The required output is the lines below from the line containing "Lemma lookup_status_kept t" to the line containing "Lemma sidecar_ids_kept ids", inclusive, retyped exactly. No other lines belong in it.

** EXERCISE DATA follows **

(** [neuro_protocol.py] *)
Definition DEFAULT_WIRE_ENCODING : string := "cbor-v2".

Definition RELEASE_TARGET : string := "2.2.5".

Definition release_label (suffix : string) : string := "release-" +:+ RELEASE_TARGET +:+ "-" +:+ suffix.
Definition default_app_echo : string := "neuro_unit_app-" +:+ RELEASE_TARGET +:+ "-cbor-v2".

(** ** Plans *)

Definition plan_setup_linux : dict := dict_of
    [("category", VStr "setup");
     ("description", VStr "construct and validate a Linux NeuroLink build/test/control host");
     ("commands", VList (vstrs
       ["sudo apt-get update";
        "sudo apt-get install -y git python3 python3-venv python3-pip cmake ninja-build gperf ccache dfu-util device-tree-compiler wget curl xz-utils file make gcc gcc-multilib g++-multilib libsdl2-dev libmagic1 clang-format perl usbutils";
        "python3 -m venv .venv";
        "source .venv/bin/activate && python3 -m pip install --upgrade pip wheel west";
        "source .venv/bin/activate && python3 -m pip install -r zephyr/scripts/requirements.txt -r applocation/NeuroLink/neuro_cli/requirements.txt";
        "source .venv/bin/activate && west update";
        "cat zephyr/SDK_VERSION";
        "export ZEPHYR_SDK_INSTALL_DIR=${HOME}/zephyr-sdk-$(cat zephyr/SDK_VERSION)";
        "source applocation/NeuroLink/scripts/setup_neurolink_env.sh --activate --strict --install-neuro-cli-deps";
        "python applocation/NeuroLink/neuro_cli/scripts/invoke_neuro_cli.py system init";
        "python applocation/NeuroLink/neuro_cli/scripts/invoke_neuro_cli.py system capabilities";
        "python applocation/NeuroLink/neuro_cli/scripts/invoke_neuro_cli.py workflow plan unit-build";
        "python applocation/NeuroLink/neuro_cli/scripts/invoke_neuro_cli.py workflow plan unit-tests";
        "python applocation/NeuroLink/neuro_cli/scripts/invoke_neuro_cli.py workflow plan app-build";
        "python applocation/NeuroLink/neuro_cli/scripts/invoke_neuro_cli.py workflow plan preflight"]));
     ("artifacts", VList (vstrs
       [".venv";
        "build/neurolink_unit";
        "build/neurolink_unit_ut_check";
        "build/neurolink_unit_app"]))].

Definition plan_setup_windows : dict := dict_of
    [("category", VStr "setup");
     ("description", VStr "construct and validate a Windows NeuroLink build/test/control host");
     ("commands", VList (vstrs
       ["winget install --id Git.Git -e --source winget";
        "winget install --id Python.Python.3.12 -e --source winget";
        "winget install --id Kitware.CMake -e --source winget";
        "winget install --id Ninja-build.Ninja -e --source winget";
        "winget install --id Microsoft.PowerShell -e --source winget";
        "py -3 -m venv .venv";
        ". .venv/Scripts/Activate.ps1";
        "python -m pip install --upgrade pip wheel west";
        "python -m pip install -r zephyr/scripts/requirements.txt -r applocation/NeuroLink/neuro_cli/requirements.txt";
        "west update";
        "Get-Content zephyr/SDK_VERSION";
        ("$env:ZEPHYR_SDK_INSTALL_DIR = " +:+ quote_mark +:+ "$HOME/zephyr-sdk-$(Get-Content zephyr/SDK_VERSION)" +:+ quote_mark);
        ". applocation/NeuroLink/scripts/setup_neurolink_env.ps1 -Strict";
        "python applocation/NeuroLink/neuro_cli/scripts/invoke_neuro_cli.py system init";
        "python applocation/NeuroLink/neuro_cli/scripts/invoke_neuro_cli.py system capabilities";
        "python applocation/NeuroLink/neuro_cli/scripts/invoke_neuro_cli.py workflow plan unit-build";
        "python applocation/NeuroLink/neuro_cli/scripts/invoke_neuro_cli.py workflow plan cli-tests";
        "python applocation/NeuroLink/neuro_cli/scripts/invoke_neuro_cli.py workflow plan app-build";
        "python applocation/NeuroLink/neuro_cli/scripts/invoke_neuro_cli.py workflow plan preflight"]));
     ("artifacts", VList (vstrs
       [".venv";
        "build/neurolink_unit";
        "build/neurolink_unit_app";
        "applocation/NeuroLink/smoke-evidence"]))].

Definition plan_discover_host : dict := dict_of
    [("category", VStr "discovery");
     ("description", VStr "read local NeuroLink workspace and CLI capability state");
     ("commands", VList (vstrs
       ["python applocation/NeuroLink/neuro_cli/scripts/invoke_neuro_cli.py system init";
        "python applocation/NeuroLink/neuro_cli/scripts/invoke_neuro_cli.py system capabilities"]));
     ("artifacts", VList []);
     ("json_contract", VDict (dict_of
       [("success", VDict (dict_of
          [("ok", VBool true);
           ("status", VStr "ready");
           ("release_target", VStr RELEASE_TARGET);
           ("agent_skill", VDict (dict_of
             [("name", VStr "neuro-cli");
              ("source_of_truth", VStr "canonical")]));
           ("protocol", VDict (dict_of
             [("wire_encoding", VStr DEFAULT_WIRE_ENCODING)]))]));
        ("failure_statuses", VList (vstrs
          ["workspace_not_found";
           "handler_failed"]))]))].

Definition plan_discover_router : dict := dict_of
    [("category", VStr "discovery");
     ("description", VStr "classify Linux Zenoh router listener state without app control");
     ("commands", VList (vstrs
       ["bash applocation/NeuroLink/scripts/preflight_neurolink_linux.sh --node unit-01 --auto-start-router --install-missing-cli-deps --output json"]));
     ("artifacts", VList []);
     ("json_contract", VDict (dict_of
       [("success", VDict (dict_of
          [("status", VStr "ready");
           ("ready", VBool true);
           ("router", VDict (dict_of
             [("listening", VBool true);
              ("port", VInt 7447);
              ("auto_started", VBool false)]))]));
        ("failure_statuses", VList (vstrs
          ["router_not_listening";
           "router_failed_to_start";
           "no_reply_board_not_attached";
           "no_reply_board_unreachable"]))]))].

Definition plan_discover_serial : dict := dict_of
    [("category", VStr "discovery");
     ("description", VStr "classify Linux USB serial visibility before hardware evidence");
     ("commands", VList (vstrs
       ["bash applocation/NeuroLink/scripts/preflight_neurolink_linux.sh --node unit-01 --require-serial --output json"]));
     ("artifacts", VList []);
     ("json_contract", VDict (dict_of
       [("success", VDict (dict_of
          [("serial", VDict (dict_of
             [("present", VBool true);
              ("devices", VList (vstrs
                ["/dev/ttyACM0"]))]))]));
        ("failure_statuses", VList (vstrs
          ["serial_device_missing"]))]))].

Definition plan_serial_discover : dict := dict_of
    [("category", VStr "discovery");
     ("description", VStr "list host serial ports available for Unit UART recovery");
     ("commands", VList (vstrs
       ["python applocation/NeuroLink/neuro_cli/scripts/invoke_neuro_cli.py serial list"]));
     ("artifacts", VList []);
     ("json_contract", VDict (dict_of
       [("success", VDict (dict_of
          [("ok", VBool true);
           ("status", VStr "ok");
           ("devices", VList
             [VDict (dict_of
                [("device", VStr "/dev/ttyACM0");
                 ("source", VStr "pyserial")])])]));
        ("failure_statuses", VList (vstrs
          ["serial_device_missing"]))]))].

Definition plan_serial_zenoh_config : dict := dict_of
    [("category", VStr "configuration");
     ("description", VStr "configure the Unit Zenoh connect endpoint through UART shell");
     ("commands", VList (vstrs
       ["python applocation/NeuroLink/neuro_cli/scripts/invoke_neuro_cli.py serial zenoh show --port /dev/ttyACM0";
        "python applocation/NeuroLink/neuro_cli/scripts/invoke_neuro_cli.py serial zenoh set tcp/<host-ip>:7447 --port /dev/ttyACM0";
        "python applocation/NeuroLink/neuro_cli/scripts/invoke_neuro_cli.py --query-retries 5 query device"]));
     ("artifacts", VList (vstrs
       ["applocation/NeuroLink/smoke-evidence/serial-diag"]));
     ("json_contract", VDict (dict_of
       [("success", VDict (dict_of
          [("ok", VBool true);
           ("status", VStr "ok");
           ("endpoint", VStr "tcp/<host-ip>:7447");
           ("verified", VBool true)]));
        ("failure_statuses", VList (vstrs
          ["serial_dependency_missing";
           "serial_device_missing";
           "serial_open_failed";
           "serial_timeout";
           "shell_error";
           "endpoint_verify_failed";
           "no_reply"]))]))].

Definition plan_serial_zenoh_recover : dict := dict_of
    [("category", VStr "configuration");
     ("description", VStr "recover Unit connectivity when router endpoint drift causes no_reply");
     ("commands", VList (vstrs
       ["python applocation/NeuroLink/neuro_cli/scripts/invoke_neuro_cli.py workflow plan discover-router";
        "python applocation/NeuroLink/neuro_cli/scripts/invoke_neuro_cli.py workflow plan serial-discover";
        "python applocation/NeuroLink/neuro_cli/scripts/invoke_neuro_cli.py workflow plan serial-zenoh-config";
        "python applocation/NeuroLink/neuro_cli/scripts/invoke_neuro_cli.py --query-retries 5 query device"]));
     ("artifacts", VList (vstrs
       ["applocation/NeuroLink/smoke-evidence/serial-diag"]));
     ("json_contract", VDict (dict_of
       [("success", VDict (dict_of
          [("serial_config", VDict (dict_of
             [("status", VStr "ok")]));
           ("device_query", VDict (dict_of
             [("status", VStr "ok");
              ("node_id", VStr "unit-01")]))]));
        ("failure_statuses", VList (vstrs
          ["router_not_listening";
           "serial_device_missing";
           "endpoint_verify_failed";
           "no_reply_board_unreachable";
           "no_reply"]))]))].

** End of EXERCISE DATA **
** EXERCISE DATA follows **

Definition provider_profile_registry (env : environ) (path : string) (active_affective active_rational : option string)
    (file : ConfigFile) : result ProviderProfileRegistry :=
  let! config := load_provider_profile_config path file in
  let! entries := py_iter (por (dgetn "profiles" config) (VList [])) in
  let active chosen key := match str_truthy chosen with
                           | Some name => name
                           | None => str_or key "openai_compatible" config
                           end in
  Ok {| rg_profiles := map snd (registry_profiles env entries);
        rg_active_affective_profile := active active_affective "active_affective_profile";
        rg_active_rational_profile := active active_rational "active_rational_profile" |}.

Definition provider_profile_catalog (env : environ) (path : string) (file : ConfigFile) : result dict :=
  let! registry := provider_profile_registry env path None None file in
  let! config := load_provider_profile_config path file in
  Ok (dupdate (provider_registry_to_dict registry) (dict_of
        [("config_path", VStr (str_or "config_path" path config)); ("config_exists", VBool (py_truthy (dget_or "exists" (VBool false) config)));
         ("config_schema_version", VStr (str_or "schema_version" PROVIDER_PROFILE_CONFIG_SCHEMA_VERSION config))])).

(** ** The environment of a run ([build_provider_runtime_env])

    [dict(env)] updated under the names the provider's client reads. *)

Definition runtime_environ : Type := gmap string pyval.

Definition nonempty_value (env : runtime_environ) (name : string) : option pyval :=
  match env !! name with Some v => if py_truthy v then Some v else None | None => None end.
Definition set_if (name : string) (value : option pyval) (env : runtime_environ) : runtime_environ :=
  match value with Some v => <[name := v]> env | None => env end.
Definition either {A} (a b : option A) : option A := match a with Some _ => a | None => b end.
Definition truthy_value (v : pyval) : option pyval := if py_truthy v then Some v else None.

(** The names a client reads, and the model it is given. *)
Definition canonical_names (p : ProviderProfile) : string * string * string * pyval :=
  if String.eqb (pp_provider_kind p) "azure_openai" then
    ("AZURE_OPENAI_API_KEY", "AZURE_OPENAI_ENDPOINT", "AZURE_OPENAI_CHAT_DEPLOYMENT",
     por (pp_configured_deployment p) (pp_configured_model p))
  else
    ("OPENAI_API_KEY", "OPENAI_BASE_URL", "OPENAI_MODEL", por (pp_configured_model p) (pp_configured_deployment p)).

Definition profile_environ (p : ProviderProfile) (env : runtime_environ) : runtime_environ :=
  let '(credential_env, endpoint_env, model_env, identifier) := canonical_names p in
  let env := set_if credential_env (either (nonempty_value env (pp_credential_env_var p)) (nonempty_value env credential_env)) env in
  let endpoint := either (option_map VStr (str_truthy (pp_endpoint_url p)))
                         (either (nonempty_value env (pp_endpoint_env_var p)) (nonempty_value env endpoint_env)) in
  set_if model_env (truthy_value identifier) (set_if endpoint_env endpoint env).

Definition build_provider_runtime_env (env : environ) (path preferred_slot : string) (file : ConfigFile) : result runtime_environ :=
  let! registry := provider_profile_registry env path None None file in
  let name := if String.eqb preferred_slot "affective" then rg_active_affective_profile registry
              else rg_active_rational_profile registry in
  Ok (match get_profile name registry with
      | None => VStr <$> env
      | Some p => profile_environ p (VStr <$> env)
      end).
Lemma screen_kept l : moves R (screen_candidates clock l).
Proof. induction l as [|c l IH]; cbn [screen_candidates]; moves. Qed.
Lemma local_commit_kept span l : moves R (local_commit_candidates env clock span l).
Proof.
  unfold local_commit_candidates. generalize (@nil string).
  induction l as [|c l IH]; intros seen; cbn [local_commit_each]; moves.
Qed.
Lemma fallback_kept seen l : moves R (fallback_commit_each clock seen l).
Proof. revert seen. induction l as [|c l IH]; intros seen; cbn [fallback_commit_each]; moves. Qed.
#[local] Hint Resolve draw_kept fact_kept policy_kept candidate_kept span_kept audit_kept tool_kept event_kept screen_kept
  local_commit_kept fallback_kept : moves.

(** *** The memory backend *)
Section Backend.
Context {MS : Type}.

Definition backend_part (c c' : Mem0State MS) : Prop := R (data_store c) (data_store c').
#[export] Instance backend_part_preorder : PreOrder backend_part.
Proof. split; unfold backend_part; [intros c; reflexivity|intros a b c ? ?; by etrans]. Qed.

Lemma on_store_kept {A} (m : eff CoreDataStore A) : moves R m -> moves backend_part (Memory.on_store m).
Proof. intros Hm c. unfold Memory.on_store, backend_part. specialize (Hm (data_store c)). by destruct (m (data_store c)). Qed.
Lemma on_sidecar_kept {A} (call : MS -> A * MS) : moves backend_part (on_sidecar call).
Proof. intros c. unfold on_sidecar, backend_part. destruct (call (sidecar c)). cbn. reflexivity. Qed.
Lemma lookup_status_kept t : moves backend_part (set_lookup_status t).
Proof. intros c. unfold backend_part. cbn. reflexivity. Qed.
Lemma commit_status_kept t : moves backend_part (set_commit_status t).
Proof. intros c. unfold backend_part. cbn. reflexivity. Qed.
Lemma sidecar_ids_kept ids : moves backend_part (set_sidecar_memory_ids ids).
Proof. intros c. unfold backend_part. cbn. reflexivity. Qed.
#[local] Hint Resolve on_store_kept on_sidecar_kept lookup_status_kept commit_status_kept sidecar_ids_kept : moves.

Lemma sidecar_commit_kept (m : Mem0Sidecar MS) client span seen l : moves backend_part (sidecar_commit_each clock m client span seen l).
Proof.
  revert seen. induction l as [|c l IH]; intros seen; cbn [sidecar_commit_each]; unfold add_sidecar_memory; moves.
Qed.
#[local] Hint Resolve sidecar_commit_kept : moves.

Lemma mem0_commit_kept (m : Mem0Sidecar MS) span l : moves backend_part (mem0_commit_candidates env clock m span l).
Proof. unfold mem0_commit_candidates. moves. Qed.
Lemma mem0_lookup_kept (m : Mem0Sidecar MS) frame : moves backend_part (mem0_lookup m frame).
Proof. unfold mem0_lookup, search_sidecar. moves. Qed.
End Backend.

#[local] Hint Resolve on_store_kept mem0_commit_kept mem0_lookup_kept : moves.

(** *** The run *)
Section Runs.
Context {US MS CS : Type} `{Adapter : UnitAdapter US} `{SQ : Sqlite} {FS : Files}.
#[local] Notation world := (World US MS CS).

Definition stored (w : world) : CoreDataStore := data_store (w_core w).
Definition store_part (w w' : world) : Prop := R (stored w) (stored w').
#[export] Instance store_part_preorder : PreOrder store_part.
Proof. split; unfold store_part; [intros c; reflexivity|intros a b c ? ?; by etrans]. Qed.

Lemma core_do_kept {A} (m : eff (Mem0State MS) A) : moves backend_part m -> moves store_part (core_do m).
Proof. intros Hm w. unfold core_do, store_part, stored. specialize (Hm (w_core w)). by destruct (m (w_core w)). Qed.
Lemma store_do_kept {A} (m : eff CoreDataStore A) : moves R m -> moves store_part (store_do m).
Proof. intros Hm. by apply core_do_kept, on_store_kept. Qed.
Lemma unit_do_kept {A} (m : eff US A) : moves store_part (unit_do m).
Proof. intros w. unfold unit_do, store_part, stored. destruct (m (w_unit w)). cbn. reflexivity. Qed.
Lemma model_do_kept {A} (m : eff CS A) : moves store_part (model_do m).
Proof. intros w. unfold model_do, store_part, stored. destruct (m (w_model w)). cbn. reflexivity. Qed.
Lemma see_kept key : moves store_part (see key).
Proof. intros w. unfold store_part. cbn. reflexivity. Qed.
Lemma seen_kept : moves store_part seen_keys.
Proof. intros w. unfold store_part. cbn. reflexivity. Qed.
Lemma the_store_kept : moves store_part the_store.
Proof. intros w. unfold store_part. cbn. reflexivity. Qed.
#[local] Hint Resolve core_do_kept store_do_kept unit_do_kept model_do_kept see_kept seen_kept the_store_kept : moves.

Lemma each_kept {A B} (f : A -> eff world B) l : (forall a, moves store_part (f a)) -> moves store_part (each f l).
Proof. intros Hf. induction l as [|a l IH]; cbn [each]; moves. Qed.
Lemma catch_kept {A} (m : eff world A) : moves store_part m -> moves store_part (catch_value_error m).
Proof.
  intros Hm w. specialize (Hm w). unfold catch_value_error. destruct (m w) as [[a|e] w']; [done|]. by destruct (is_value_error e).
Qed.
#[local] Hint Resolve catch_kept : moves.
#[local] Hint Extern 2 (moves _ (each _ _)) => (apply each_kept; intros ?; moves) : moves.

** End of EXERCISE DATA **

## RESPONSE BOX
Lemma lookup_status_kept t : moves backend_part (set_lookup_status t).
Proof. intros c. unfold backend_part. cbn. reflexivity. Qed.
Lemma commit_status_kept t : moves backend_part (set_commit_status t).
Proof. intros c. unfold backend_part. cbn. reflexivity. Qed.
Lemma sidecar_ids_kept ids : moves backend_part (set_sidecar_memory_ids ids).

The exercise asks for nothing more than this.